### Directions
Scan the lines below for the string "assert". Reply with how many match, and no other words.

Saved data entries
*-*-*

Lemma mu_returns_least_witness :
  returns (sub_3_n [5]) 0 /\
  (forall k, k < 5 -> exists v, returns (sub_3_n [k]) v) /\
  exists m,
    m <= 5 /\
    returns (mu sub_3_n []) m /\
    returns (sub_3_n [m]) 0 /\
    (forall k, k < m -> ~ returns (sub_3_n [k]) 0) /\
    (forall k, k < m -> exists v, returns (sub_3_n [k]) (S v)).
Proof.
  assert (H5 : returns (sub_3_n [5]) 0) by (exists 0; intros; reflexivity).
  assert (Hlow : forall k, k < 5 -> exists v, returns (sub_3_n [k]) v).
  { intros k _; exists (3 - k); exists 0; intros fuel _; apply sub_spec. }
  split; [exact H5 | split; [exact Hlow |]].
  exact (mu_returns_least sub_3_n [] 5 H5 Hlow).
Defined.

(** X19: when [mu(p)(xs)] returns [m], then [p(m, xs)] returned [0] and [p]
    returned a non-zero value at every argument below [m]: the counter [mu]
    returns was reached through every smaller one. *)
Lemma mu_returns_inv (p : fn) (xs : list nat) (m : nat) :
  stable_fn p ->
  returns (mu p xs) m ->
  returns (p (m :: xs)) 0 /\
  forall k, k < m -> exists v, returns (p (k :: xs)) (S v).
Proof.
  intros Hp [f0 H]; specialize (H f0 (Nat.le_refl f0)); unfold mu in H.
  apply mu_loop_val_inv in H; destruct H as (_ & _ & Hz & Hlow); split.
  - exact (stable_returns _ _ f0 (Hp _) Hz).
  - intros k Hk; destruct (Hlow k) as [v Hv]; [lia |].
    exists v; exact (stable_returns _ _ f0 (Hp _) Hv).
Qed.

(** C5: if [p(n, xs)] is [0] for no [n] (and [p], called at its own
    arity, raises nothing), then [mu(p)(xs)] never returns: whatever the
    number of iterations allowed, the loop is still running, so it gives
    no value, raises nothing and has no bound at which it gives up. *)
Theorem mu_never_returns (p : fn) (xs : list nat) :
  (forall n fuel, p (n :: xs) fuel <> Val 0) ->
  (forall n fuel e, p (n :: xs) fuel <> Raise e) ->
  diverges (mu p xs) /\
  (forall v, ~ returns (mu p xs) v) /\
  (forall e, ~ raises (mu p xs) e).
Proof.
  intros Hz He.
  assert (Hd : diverges (mu p xs)).
  { intros fuel; unfold mu; apply mu_loop_never; intros k; [apply Hz | apply He]. }
  repeat split; [exact Hd | |].
  - intros v; apply diverges_not_returns, Hd.
  - intros e; apply diverges_not_raises, Hd.
Qed.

*-*-*

### Response to this task
3